Marriott hotels has announced that it will use facial recognition to check in guests in some Chinese hotels. It'll happen here, eventually. As much as I love shiny new tech, this will be buggy as a flophouse mattress at first. You'll be glaring at a camera blinking your password in Morse code nine times before the clerk gives up.

Why am I suspicious? The other day I set up a hotel app for my wife, who was going out of town for a wedding. The hotel chain sent an e-mail advising her to check in by downloading their new app, and she could track her points, too!

Who doesn't get a tingle over the idea of sitting down with a cool one, putting your feet up and checking your hotel chain points? Even better: You get points just for using the app. Before, you had nine points. Now you have 11! Only 3,989 more to Tin Status, which earns you an extra washcloth at any of the Suite Premium, PremeSweet, UltraSuite, or Country Home/Red Gutter Inn locations. (Conditions and terms apply. Washcloth must be returned at end of stay. Charges up to $9 per washcloth accumulate daily. Points cannot be transferred, exchanged for cash or used when you want.)

"Do you have a Members Rewards BonusClass Points Account?" I asked my wife. "Oh, probably," she sighed.

"Do you know your account number?" She gave me a look that suggested she would not be rolling up her pants leg to show where it was tattooed on her shin. No, she didn't know her account number.

"OK, we can use your e-mail and password. Do you know what those are?"

"Look," she said. "I can just go to the hotel and, you know, check in."

"No, no, we can do that on the app! Look, it has a concierge feature. You can text them for a toothpaste, and they'll bring it right up."

"But I packed toothpaste." "OK, but what if the airline loses your luggage?"

"I'm not checking a bag."

"Then let's say TSA confiscates your toothpaste. It could happen. In that case, you could just text the hotel, and they'll bring up some toothpaste. That's so convenient I'm tempted to stay at this chain in the future just for sake of knowing I'll be able to brush no matter what. I don't know about you, but I'm sick of trying to floss with the drapery cords."

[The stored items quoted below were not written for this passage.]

(** * Tasks API (Gin + MongoDB): a shallow embedding of [main.go]

    The program is a five-endpoint REST handler over one MongoDB collection.
    The embedding follows the Go file top to bottom:

    - [primitive]: the driver's 12-byte [ObjectID], as a 96-bit number, with
      [ObjectIDFromHex] and [Hex];
    - [bson]: flat BSON documents ([bson.M]) as finite maps from field names
      to values;
    - [Task] and its two struct-tag driven encodings (BSON with [omitempty],
      JSON);
    - [mongo]: the collection as a finite map keyed by [_id], with the
      driver calls the handlers make;
    - [gin]: the response writer, whose header is committed once, and the
      router with its trailing-slash redirect;
    - the handlers [CreateTask], [GetTasks], [GetSpecificTask], [UpdateTask],
      [DeleteTask], the route table [SetupRoutes], and the start-up sequence
      [SetUpDatabase] / [main].

    Strings are Go strings, that is byte sequences: [String.length] is Go's
    [len]. *)

From Stdlib Require Import ZArith NArith String Ascii.
From stdpp Require Import base decidable option list gmap strings fin_maps.

Local Open Scope Z_scope.

(* ===================================================================== *)
(** ** Go errors *)
(* ===================================================================== *)

(** The [error] values that can reach a handler.  [errorString] is what
    [errors.New] and [fmt.Errorf] build; the others are the sentinel and
    typed errors of [encoding/hex], the BSON library and the driver. *)
Inductive error :=
  | errorString (msg : string)
  | ErrInvalidHex
  | InvalidByteError (b : ascii)
  | ErrNoDocuments
  | DuplicateKeyError
  | ImmutableFieldError
  | DecodeError (field : string).

Definition upperhex : string := "0123456789ABCDEF".
Definition lowerhex : string := "0123456789abcdef".

Definition digitOf (table : string) (n : N) : ascii :=
  match String.get (N.to_nat n) table with
  | Some c => c
  | None => "0"%char
  end.

(** [strconv.IsPrint] on a rune below 256: the ASCII range from space to
    [~], and Latin-1 from [0xA1] on except the soft hyphen [0xAD]. *)
Definition IsPrint (r : N) : bool :=
  (((32 <=? r) && (r <=? 126)) || ((161 <=? r) && (r <=? 255) && negb (r =? 173)))%N.

(** [utf8.EncodeRune] on a rune below 256: itself below 128, two bytes from
    there on. *)
Definition EncodeRune (r : N) : string :=
  if (r <? 128)%N then String (ascii_of_N r) ""
  else String (ascii_of_N (192 + r / 64)) (String (ascii_of_N (128 + r mod 64)) "").

(** [err.Error()].  [InvalidByteError] formats its byte, as a rune, with
    [%#U]: [U+] and four upper-case hex digits, then the rune itself between
    single quotes when it is printable.  The texts of the driver's write and
    decode errors are abridged to their distinguishing part. *)
Definition Error (e : error) : string :=
  match e with
  | errorString msg => msg
  | ErrInvalidHex => "the provided hex string is not a valid ObjectID"
  | InvalidByteError b =>
      let n := N_of_ascii b in
      "encoding/hex: invalid byte: U+00"
        +:+ String (digitOf upperhex (n / 16)) (String (digitOf upperhex (n mod 16)) "")
        +:+ (if IsPrint n then " '" +:+ EncodeRune n +:+ "'" else "")
  | ErrNoDocuments => "mongo: no documents in result"
  | DuplicateKeyError => "write exception: write errors: [E11000 duplicate key error]"
  | ImmutableFieldError =>
      "write exception: write errors: [Performing an update on the path '_id' would modify the immutable field '_id']"
  | DecodeError field => "error decoding key " +:+ field
  end.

I created a new account, then realized I'd used the wrong e-mail. I had created a doppelgänger of my wife in the hotel's system — someone with absolutely no points whatsoever, the lowest of the low. They wouldn't bring her toothpaste. They would probably regard this as some scam to get free toothpaste.

So I logged off, deleted the app, downloaded it again and entered the right account. I reset the password, which had to have at least one uppercase letter, number, special character, the symbol for pi, fraction and food-related emoji that was not sushi but did involve fish.

It looked like this when I typed it: ************

Why can't you see what you're typing? Because you might be in public, unaware that a hacker in a black overcoat is studying your screen over your shoulder, so he can capture your account, siphon your points and show up at the hotel with so many points they send up a bellboy with a bucket of toothpaste.

I was told to enter the password again, but the app said it didn't match, because it never does. To blazes with this; I enabled touch ID. I told my wife she could log in to the hotel app by putting her thumb over the button and she'd be checked in.

"Where do I get the key?" "Well, you'll have to go to the front desk for that." "Then what's the point of this?"

Sigh. "It saves time. You don't have to stand there while they peck away at the system to find your reservation. That's always stressful. What if they can't find it? Where would you go?"

By then I'd gotten into her account. "OK, let's just look at upcoming stays ..."

Nothing. No reservations. "Ah-hah," I said with triumph. "You have no reservation! The app says so."

She pointed out that this all began when the hotel sent her a reservation confirmation and told her to get the app. Hmm. I called the help line and explained the situation. The customer service person opened the account and eliminated the doppelgänger I had created, causing a momentary pang of regret, as if a twin had been erased from history.

"The reservation isn't showing up because it's a group reservation," said the support person. "I see," I said. "What about the points?"

"She'll have to ask the front desk to transfer the points. I can't do that here."

So, in the end it was all for naught — one more useless account you rarely use, one more app cluttering up the phone, one more rewards program where you're always stuck at Bronze. The whole thing was a waste of time.

No, not exactly. The morning she had to go the airport, I waited until she was busy, then I took the toothpaste out of her bag. She'll thank me someday.